Lemma server_step_lifecycle b b' : lifecycle b → server_step c b b' → lifecycle b'.
Proof.
  intros H Hs. revert H. destruct Hs as [it b Hc|it rest b Hc Hin|b Hc Hcl|it b Hc|items size it rest b Hc Hm Hin|items size it b Hc|items size b Hc|
    items size b Hc Hm Hcl|cancelled carry items b Hc|carry items value b Hc Hlt|carry items value b Hc|carry items value i b Hc Hw|
    carry items value b Hc Hcl|it rest b Hc Hin|it b Hc|b Hc Hin|i items value b Hw|i k items value r b Hw|i items value r b Hw|i value b Hw|i b Hw Hc];
    intros H.
  all: try (apply (lifecycle_collector b); rewrite ?Hc; by auto).
  - apply (lifecycle_collector b); rewrite ?Hc; try done. simpl. unfold collect_item. by destruct (_ <? _).
  - unfold fail. destruct (finish_all (BFailed BNotReady) items b) as (a1 & h1 & -> & _). apply (lifecycle_collector b); rewrite ?Hc; by auto.
  - unfold dispatch, fail. destruct (finish_all (BFailed BCancelled) (filter (λ it, cancelled it = true) items) b) as (a1 & h1 & -> & _).
    set (active := filter (λ it, cancelled it = false) items).
    destruct (finish_all (BFailed BInvalid) active (set_answers b a1 h1)) as (a2 & h2 & -> & _).
    repeat case_match; apply (lifecycle_collector b); rewrite ?Hc; by auto.
  - unfold dispatch_budget, fail. destruct (finish_all (BFailed BOverloaded) items (set_inflight b (inflight b - 1) (inflightB b))) as (a1 & h1 & -> & _).
    case_match; apply (lifecycle_collector b); rewrite ?Hc; by auto.
  - apply (lifecycle_worker (set_collecting b (CNext carry)) _ i (WJob items value)); try done.
    apply (lifecycle_collector b); rewrite ?Hc; by auto.
  - unfold fail. destruct (finish_all (BFailed BNotReady) items (releaseInflight (len value) b)) as (a1 & h1 & -> & _).
    apply (lifecycle_collector b); rewrite ?Hc; by auto.
  - by apply (lifecycle_worker b _ i (WPropose (length (attempts b)) items value)).
  - by apply (lifecycle_worker b _ i (WAnswer items value r)).
  - unfold answer_all. destruct (finish_all (commitUnknown r) items b) as (a1 & h1 & -> & _). by apply (lifecycle_worker b _ i (WRelease value)).
  - by apply (lifecycle_worker b _ i WIdle).
  - by apply (lifecycle_worker b _ i WGone).
Qed.

Lemma caller_step_lifecycle b b' : lifecycle b → caller_step c b b' → lifecycle b'.
Proof.
  intros [H1 H2 H3] Hs. assert (workers b' = workers b ∧ collecting b' = collecting b ∧ (closed b = true → closed b' = true)) as (Ew & Ec & Ecl).
  { destruct Hs; try done. unfold submitEncoded, reserveQueue. by repeat case_match; simplify_eq/=. }
  split; rewrite ?Ew, ?Ec; [done|done|]. intros ?%H3. auto.
Qed.

Lemma batcher_lifecycle b : reachable c b → lifecycle b.
Proof.
  intros H. assert (∀ x y, rtc (step c) x y → lifecycle x → lifecycle y) as Hrun.
  { induction 1 as [|x y z [Hs|Hs] _ IH]; [done|..]; intros Hx; apply IH; [by eapply caller_step_lifecycle|by eapply server_step_lifecycle]. }
  eapply Hrun; [exact H|]. split; [done| |done]. by intros i [? _]%lookup_replicate.
Qed.

Definition quiet (b : batcher) : Prop := ∀ b', ¬ server_step c b b'.

Lemma quiet_worker b i w : quiet b → workers b !! i = Some w → w = WIdle ∨ w = WGone.
Proof.
  intros Hq Hw. destruct w as [|items value|k items value|items value r|value|]; auto; exfalso.
  - eapply Hq. by eapply propose_step.
  - eapply Hq. by apply (result_step c i k items value (0, None)).
  - eapply Hq. by eapply answer_step.
  - eapply Hq. by eapply release_step.
Qed.

Lemma quiet_workers {A} b (f : worker → list A) : quiet b → f WIdle = [] → f WGone = [] → mjoin (f <$> workers b) = [].
Proof.
  intros Hq Hi Hg. assert (∀ w, w ∈ workers b → f w = []) as H.
  { intros w (i & Hw)%list_elem_of_lookup. by destruct (quiet_worker b i w Hq Hw) as [->| ->]. }
  induction (workers b) as [|w ws IH]; [done|].
  change (f w ++ mjoin (f <$> ws) = []). rewrite (H w), IH; [done| |by left]. intros w' Hw'. apply H. by right.
Qed.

▶ **What to do**
Reproduce the material exactly. Every line must match.

▶ **Written solution**
Lemma server_step_lifecycle b b' : lifecycle b → server_step c b b' → lifecycle b'.
Proof.
  intros H Hs. revert H. destruct Hs as [it b Hc|it rest b Hc Hin|b Hc Hcl|it b Hc|items size it rest b Hc Hm Hin|items size it b Hc|items size b Hc|
    items size b Hc Hm Hcl|cancelled carry items b Hc|carry items value b Hc Hlt|carry items value b Hc|carry items value i b Hc Hw|
    carry items value b Hc Hcl|it rest b Hc Hin|it b Hc|b Hc Hin|i items value b Hw|i k items value r b Hw|i items value r b Hw|i value b Hw|i b Hw Hc];
    intros H.
  all: try (apply (lifecycle_collector b); rewrite ?Hc; by auto).
  - apply (lifecycle_collector b); rewrite ?Hc; try done. simpl. unfold collect_item. by destruct (_ <? _).
  - unfold fail. destruct (finish_all (BFailed BNotReady) items b) as (a1 & h1 & -> & _). apply (lifecycle_collector b); rewrite ?Hc; by auto.
  - unfold dispatch, fail. destruct (finish_all (BFailed BCancelled) (filter (λ it, cancelled it = true) items) b) as (a1 & h1 & -> & _).
    set (active := filter (λ it, cancelled it = false) items).
    destruct (finish_all (BFailed BInvalid) active (set_answers b a1 h1)) as (a2 & h2 & -> & _).
    repeat case_match; apply (lifecycle_collector b); rewrite ?Hc; by auto.
  - unfold dispatch_budget, fail. destruct (finish_all (BFailed BOverloaded) items (set_inflight b (inflight b - 1) (inflightB b))) as (a1 & h1 & -> & _).
    case_match; apply (lifecycle_collector b); rewrite ?Hc; by auto.
  - apply (lifecycle_worker (set_collecting b (CNext carry)) _ i (WJob items value)); try done.
    apply (lifecycle_collector b); rewrite ?Hc; by auto.
  - unfold fail. destruct (finish_all (BFailed BNotReady) items (releaseInflight (len value) b)) as (a1 & h1 & -> & _).
    apply (lifecycle_collector b); rewrite ?Hc; by auto.
  - by apply (lifecycle_worker b _ i (WPropose (length (attempts b)) items value)).
  - by apply (lifecycle_worker b _ i (WAnswer items value r)).
  - unfold answer_all. destruct (finish_all (commitUnknown r) items b) as (a1 & h1 & -> & _). by apply (lifecycle_worker b _ i (WRelease value)).
  - by apply (lifecycle_worker b _ i WIdle).
  - by apply (lifecycle_worker b _ i WGone).
Qed.

Lemma caller_step_lifecycle b b' : lifecycle b → caller_step c b b' → lifecycle b'.
Proof.
  intros [H1 H2 H3] Hs. assert (workers b' = workers b ∧ collecting b' = collecting b ∧ (closed b = true → closed b' = true)) as (Ew & Ec & Ecl).
  { destruct Hs; try done. unfold submitEncoded, reserveQueue. by repeat case_match; simplify_eq/=. }
  split; rewrite ?Ew, ?Ec; [done|done|]. intros ?%H3. auto.
Qed.

Lemma batcher_lifecycle b : reachable c b → lifecycle b.
Proof.
  intros H. assert (∀ x y, rtc (step c) x y → lifecycle x → lifecycle y) as Hrun.
  { induction 1 as [|x y z [Hs|Hs] _ IH]; [done|..]; intros Hx; apply IH; [by eapply caller_step_lifecycle|by eapply server_step_lifecycle]. }
  eapply Hrun; [exact H|]. split; [done| |done]. by intros i [? _]%lookup_replicate.
Qed.

Definition quiet (b : batcher) : Prop := ∀ b', ¬ server_step c b b'.

Lemma quiet_worker b i w : quiet b → workers b !! i = Some w → w = WIdle ∨ w = WGone.
Proof.
  intros Hq Hw. destruct w as [|items value|k items value|items value r|value|]; auto; exfalso.
  - eapply Hq. by eapply propose_step.
  - eapply Hq. by apply (result_step c i k items value (0, None)).
  - eapply Hq. by eapply answer_step.
  - eapply Hq. by eapply release_step.
Qed.

Lemma quiet_workers {A} b (f : worker → list A) : quiet b → f WIdle = [] → f WGone = [] → mjoin (f <$> workers b) = [].
Proof.
  intros Hq Hi Hg. assert (∀ w, w ∈ workers b → f w = []) as H.
  { intros w (i & Hw)%list_elem_of_lookup. by destruct (quiet_worker b i w Hq Hw) as [->| ->]. }
  induction (workers b) as [|w ws IH]; [done|].
  change (f w ++ mjoin (f <$> ws) = []). rewrite (H w), IH; [done| |by left]. intros w' Hw'. apply H. by right.
Qed.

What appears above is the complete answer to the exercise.